Number of swaps in a permutation

Question

Is there an efficient algorithm (efficient in terms of big O notation) to find number of swaps to convert a permutation P into identity permutation I? The swaps do not need to be on adjacent elements, but on any elements.

So for example:

I = {0, 1, 2, 3, 4, 5}, number of swaps is 0
P = {0, 1, 5, 3, 4, 2}, number of swaps is 1 (2 and 5)
P = {4, 1, 3, 5, 0, 2}, number of swaps is 3 (2 with 5, 3 with 5, 4 with 0)

One idea is to write an algorithm like this:

int count = 0;
for(int i = 0; i < n; ++ i) {
    for(; P[i] != i; ++ count) { // could be permuted multiple times
        std::swap(P[P[i]], P[i]);
        // look where the number at hand should be
    }
}

But it is not very clear to me whether that is actually guaranteed to terminate or whether it finds a correct number of swaps. It works on the examples above. I tried generating all permutation on 5 and on 12 numbers and it always terminates on those.

This problem arises in numerical linear algebra. Some matrix decompositions use pivoting, which effectively swaps row with the greatest value for the next row to be manipulated, in order to avoid division by small numbers and improve numerical stability. Some decompositions, such as the LU decomposition can be later used to calculate matrix determinant, but the sign of the determinant of the decomposition is opposite to that of the original matrix, if the number of permutations is odd.
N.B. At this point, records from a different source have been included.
(** C3. A call that finds one of the effective counts at or above its
    ceiling is refused, leaves the store as it found it (no counter is
    incremented, the tracking row is untouched), and reports for each
    granularity the ceiling minus the count, or zero when that is
    negative. *)
Theorem denied_leaves_counters a p w :
  let o := fst (checkRateLimit_read a p w) in
  let r := fst (checkRateLimit a p w) in
  requests_per_minute (o_config o) <= minuteCount o
  \/ requests_per_hour (o_config o) <= hourCount o
  \/ requests_per_day (o_config o) <= dayCount o ->
  allowed r = false
  /\ db (snd (checkRateLimit a p w)) = db w
  /\ of_minute (remaining r)
     = Z.max 0 (requests_per_minute (o_config o) - minuteCount o)
  /\ of_hour (remaining r)
     = Z.max 0 (requests_per_hour (o_config o) - hourCount o)
  /\ of_day (remaining r)
     = Z.max 0 (requests_per_day (o_config o) - dayCount o)
  /\ 0 <= of_minute (remaining r)
  /\ 0 <= of_hour (remaining r)
  /\ 0 <= of_day (remaining r).
Proof.
  intros o r Hex. subst r. rewrite checkRateLimit_unfold. fold o.
  destruct (decide_denied o (advance 3 w)) as (A & _ & R & W).
  { unfold minuteExceeded, hourExceeded, dayExceeded.
    destruct Hex as [E|[E|E]]; apply Z.leb_le in E; rewrite E;
      by rewrite ?orb_true_r. }
  rewrite A, R, W. simpl. repeat split; lia.
Qed.

(** C9, as the code has it.  Each window start is the floor of a clock
    reading of its own: the first reading of the call gives the minute
    window, the second the hour window, the third the day window.  When
    the three readings fall in one minute, the three window starts are
    those of one instant. *)
Theorem window_starts_from_three_readings a p w :
  let o := fst (checkRateLimit_read a p w) in
  let t1 := clock w (ticks w) in
  let t2 := clock w (S (ticks w)) in
  let t3 := clock w (S (S (ticks w))) in
  (minuteWindow o = floorTo minute t1
   /\ hourWindow o = floorTo hour t2
   /\ dayWindow o = floorTo day t3)
  /\ (floorTo minute t2 = floorTo minute t1 ->
      floorTo minute t3 = floorTo minute t1 ->
      minuteWindow o = floorTo minute t1
      /\ hourWindow o = floorTo hour t1
      /\ dayWindow o = floorTo day t1).
Proof.
  intros o t1 t2 t3.
  destruct (checkRateLimit_read_windows a p w) as (Hm & Hh & Hd).
  fold o t1 t2 t3 in Hm, Hh, Hd.
  split; [done|]. intros E2 E3.
  assert (Q : forall x y, floorTo minute x = floorTo minute y ->
              (x + tzOffsetMs) / 60000 = (y + tzOffsetMs) / 60000).
  { unfold floorTo; intros x y E.
    change (windowMs minute) with 60000 in E.
    apply (Z.mul_cancel_r _ _ 60000); lia. }
  apply Q in E2, E3.
  rewrite Hm, Hh, Hd. unfold floorTo.
  change (windowMs hour) with (60000 * 60).
  change (windowMs day) with (60000 * 1440).
  rewrite <- !Z.div_div by lia. rewrite E2, E3. done.
Qed.

End RateLimiterFacts.

Lemma retry_after_until_window_end_witness :
  retryAfter (fst (@checkRateLimit utcRuntime "k1" "p1" dayBlockedWorld))
  = Some 86399
  /\ exists retry,
       retryAfter (fst (@checkRateLimit utcRuntime "k1" "p1" dayBlockedWorld))
       = Some retry
       /\ @secondsUntilEndOfWindow utcRuntime day 1000 retry
       /\ 1 <= retry <= 86400.
Proof.
  destruct (proj1 (@retry_after_until_window_end utcRuntime "k1" "p1"
                     dayBlockedWorld)) as (R & Q).
  - vm_compute. discriminate.
  - split; [exact R|]. apply Q. reflexivity.
Defined.

(** C2, as the spec has it, fails.  The minute ceiling of the key is met
    and the call is refused.  [getWindowEnd] reads the clock at 59.999 s
    and returns the end of the first minute; [Date.now()] then reads
    60.001 s, in the second minute, whose end is 60 seconds away.  The
    retry-after is 0.  On a host that stalls between the two readings it
    is negative. *)
Lemma retry_after_window_passed_counterexample :
  allowed (fst (@checkRateLimit utcRuntime "k1" "p1" minuteTurnWorld)) = false
  /\ clock minuteTurnWorld 4 = 60001
  /\ retryAfter (fst (@checkRateLimit utcRuntime "k1" "p1" minuteTurnWorld))
     = Some 0
  /\ @secondsUntilEndOfWindow utcRuntime minute 60001 60
  /\ ~ @secondsUntilEndOfWindow utcRuntime minute 60001 0
  /\ retryAfter (fst (@checkRateLimit utcRuntime "k1" "p1" minutePassedWorld))
     = Some (-65).
Proof.
  split; [reflexivity|]. split; [reflexivity|]. split; [reflexivity|].
  split; [|split; [|reflexivity]].
  - exists 120000. repeat split; try reflexivity; discriminate.
  - intros (e & _ & [Lo _] & [_ Hi]). simpl in Lo, Hi. lia.
Qed.

Lemma denied_leaves_counters_witness :
  allowed (fst (@checkRateLimit utcRuntime "k1" "p1" dayBlockedWorld)) = false
  /\ db (snd (@checkRateLimit utcRuntime "k1" "p1" dayBlockedWorld))
     = db dayBlockedWorld.
Proof.
  destruct (@denied_leaves_counters utcRuntime "k1" "p1" dayBlockedWorld)
    as (A & D & _).
  - right; right. vm_compute. discriminate.
  - exact (conj A D).
Defined.

Lemma window_starts_from_three_readings_witness :
  hourWindow (fst (@checkRateLimit_read utcRuntime "k1" "p1" dayBlockedWorld))
  = @floorTo utcRuntime hour 1000.
Proof.
  destruct (@window_starts_from_three_readings utcRuntime "k1" "p1" dayBlockedWorld)
    as (_ & Q).
  destruct Q as (_ & Hh & _); [reflexivity | reflexivity | exact Hh].
Defined.

(** C9, as the spec has it, fails: when the hour turns between the first
    two readings the minute window starts at 00:59 and the hour window at
    01:00, and no instant has both as its floors. *)
Lemma window_starts_single_now_counterexample :
  minuteWindow (fst (@checkRateLimit_read utcRuntime "k1" "p1" hourTurnWorld))
  = 3540000
  /\ hourWindow (fst (@checkRateLimit_read utcRuntime "k1" "p1" hourTurnWorld))
     = 3600000
  /\ ~ exists now : Z,
       minuteWindow (fst (@checkRateLimit_read utcRuntime "k1" "p1" hourTurnWorld))
       = @floorTo utcRuntime minute now
       /\ hourWindow (fst (@checkRateLimit_read utcRuntime "k1" "p1" hourTurnWorld))
          = @floorTo utcRuntime hour now
       /\ dayWindow (fst (@checkRateLimit_read utcRuntime "k1" "p1" hourTurnWorld))
          = @floorTo utcRuntime day now.
Proof.
  split; [reflexivity|]. split; [reflexivity|].
  intros (now & Hm & Hh & _).
  change (3540000 = (now + 0) / 60000 * 60000 - 0) in Hm.
  change (3600000 = (now + 0) / 3600000 * 3600000 - 0) in Hh.
  pose proof (Z.mul_div_le (now + 0) 60000 ltac:(lia)).
  pose proof (Z.mul_succ_div_gt (now + 0) 60000 ltac:(lia)).
  pose proof (Z.mul_div_le (now + 0) 3600000 ltac:(lia)).
  lia.
Qed.

(** ** Policy resolution *)



Lemma opt_eqb_eq (a b : option string) : opt_eqb a b = true <-> a = b.
Proof.
  destruct a, b; simpl; try (split; congruence).
  rewrite String.eqb_eq. split; congruence.
Qed.

Lemma config_matches_key scope target r :
  config_matches scope target r = true
  <-> scopeKey r = (scope, target) /\ cfg_is_active r = true.
Proof.
  unfold config_matches, scopeKey.
  rewrite !andb_true_iff, String.eqb_eq, opt_eqb_eq.
  split; [intros [[-> ->] ->]; done | intros [[= -> ->] ->]; done].
Qed.





(** ** Response headers *)

(** C10. Whatever the result, the three limit headers carry the literals
    60, 1000 and 10000; the remaining and reset headers carry the values
    of the result. *)
Theorem rate_limit_headers_fixed_limits (result : RateLimitResult) :
  let hs := getRateLimitHeaders result in
  header "X-RateLimit-Limit-Minute" hs = Some "60"
  /\ header "X-RateLimit-Limit-Hour" hs = Some "1000"
  /\ header "X-RateLimit-Limit-Day" hs = Some "10000"
  /\ header "X-RateLimit-Remaining-Minute" hs
     = Some (String_of (of_minute (remaining result)))
  /\ header "X-RateLimit-Remaining-Hour" hs
     = Some (String_of (of_hour (remaining result)))
  /\ header "X-RateLimit-Remaining-Day" hs
     = Some (String_of (of_day (remaining result)))
  /\ header "X-RateLimit-Reset-Minute" hs = Some (of_minute (reset result))
  /\ header "X-RateLimit-Reset-Hour" hs = Some (of_hour (reset result))
  /\ header "X-RateLimit-Reset-Day" hs = Some (of_day (reset result)).
Proof.
  repeat split.
Qed.

(** The credential [k1] is held to five requests per minute, and the
    header still announces sixty. *)
Example headers_ignore_resolved_policy :
  let r := fst (@checkRateLimit utcRuntime "k1" "p1" twoPoliciesWorld) in
  of_minute (remaining r) = 4
  /\ header "X-RateLimit-Limit-Minute" (getRateLimitHeaders r) = Some "60"
  /\ header "X-RateLimit-Remaining-Minute" (getRateLimitHeaders r) = Some "4".
Proof. vm_compute. repeat split. Qed.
EDIT: I agree that this question is similar to Counting the adjacent swaps required to convert one permutation into another. But I would argue that this question is more fundamental. Converting permutation from one to another can be converted to this problem by inverting the target permutation in O(n), composing the permutations in O(n) and then finding the number of swaps from there to identity. Solving this question by explicitly representing identity as another permutation seems suboptimal. Also, the other question had, until yesterday, four answers where only a single one (by |\/|ad) was seemingly useful, but the description of the method seemed vague. Now user lizusek provided answer to my question there. I don't agree with closing this question as duplicate.
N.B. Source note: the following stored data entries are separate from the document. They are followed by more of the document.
Fixpoint rstrip (s : string) : string :=
  match s with
  | EmptyString => EmptyString
  | String c r =>
      match rstrip r with
      | EmptyString => if is_space c then EmptyString else String c EmptyString
      | r' => String c r'
      end
  end.

(** [s.strip()] *)
Definition strip (s : string) : string := rstrip (lstrip s).

(** [s.startswith(p)] *)
Fixpoint startswith (s p : string) {struct p} : bool :=
  match p, s with
  | EmptyString, _ => true
  | String _ _, EmptyString => false
  | String a p', String b s' => Ascii.eqb a b && startswith s' p'
  end.

Fixpoint string_drop (n : nat) (s : string) : string :=
  match n, s with
  | O, _ => s
  | S _, EmptyString => EmptyString
  | S n', String _ r => string_drop n' r
  end.

(** [s.replace(old, new, 1)]: the leftmost occurrence of [old] is searched
    from the left and replaced; without an occurrence [s] is returned. *)
Fixpoint replace1 (s old new : string) {struct s} : string :=
  if startswith s old then new +:+ string_drop (String.length old) s
  else match s with
       | EmptyString => EmptyString
       | String c r => String c (replace1 r old new)
       end.

(** [s.split(",", 1)]: [None] when there is no separator (one part),
    otherwise the text before and after the first separator. *)
Fixpoint split_once (sep : ascii) (s : string) : option (string * string) :=
  match s with
  | EmptyString => None
  | String c r =>
      if Ascii.eqb c sep then Some (EmptyString, r)
      else match split_once sep r with
           | Some (a, b) => Some (String c a, b)
           | None => None
           end
  end.

(** [s.split(sep)] *)
Fixpoint split_all (sep : ascii) (s : string) : list string :=
  match s with
  | EmptyString => [EmptyString]
  | String c r =>
      if Ascii.eqb c sep then EmptyString :: split_all sep r
      else match split_all sep r with
           | [] => [String c EmptyString]
           | x :: xs => String c x :: xs
           end
  end.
EDIT2: The proposed algorithm actually seems to be rather optimal, as pointed out in a comment by user rcgldr, see my answer to Counting the adjacent swaps required to convert one permutation into another.

Answer 1

I believe the key is to think of the permutation in terms of the cycle decomposition.

This expresses any permutation as a product of disjoint cycles.

Key facts are:

1. Swapping elements in two disjoint cycles produces one longer cycle
2. Swapping elements in the same cycle produces one fewer cycle
3. The number of permutations needed is n-c where c is the number of cycles in the decomposition

Your algorithm always swaps elements in the same cycle so will correctly count the number of swaps needed.

If desired, you can also do this in O(n) by computing the cycle decomposition and returning n minus the number of cycles found.

Computing the cycle decomposition can be done in O(n) by starting at the first node and following the permutation until you reach the start again. Mark all visited nodes, then start again at the next unvisited node.

Answer 2

I believe the following are true:

If S(x[0], ..., x[n-1]) is the minimum number of swaps needed to convert x to {0, 1, ..., n - 1}, then:

1. If x[n - 1] == n - 1, then S(x) == S(x[0],...,x[n-2]) (ie, cut off the last element)
2. If x[-1] != n - 1, then S(x) == S(x[0], ..., x[n-1], ..., x[i], ... x[n-2]) + 1, where x[i] == n - 1.
3. S({}) = 0.

This suggests a straightforward algorithm for computing S(x) that runs in O(n) time:

int num_swaps(int[] x, int n) {
  if (n == 0) {
    return 0;
  } else if (x[n - 1] == n  - 1) {
    return num_swaps(x, n - 1);
  } else {
    int* i = std::find(x, x + n, n - 1);
    std::swap(*i, x[n - 1])
    return num_swaps(x, n - 1) + 1;
  }
}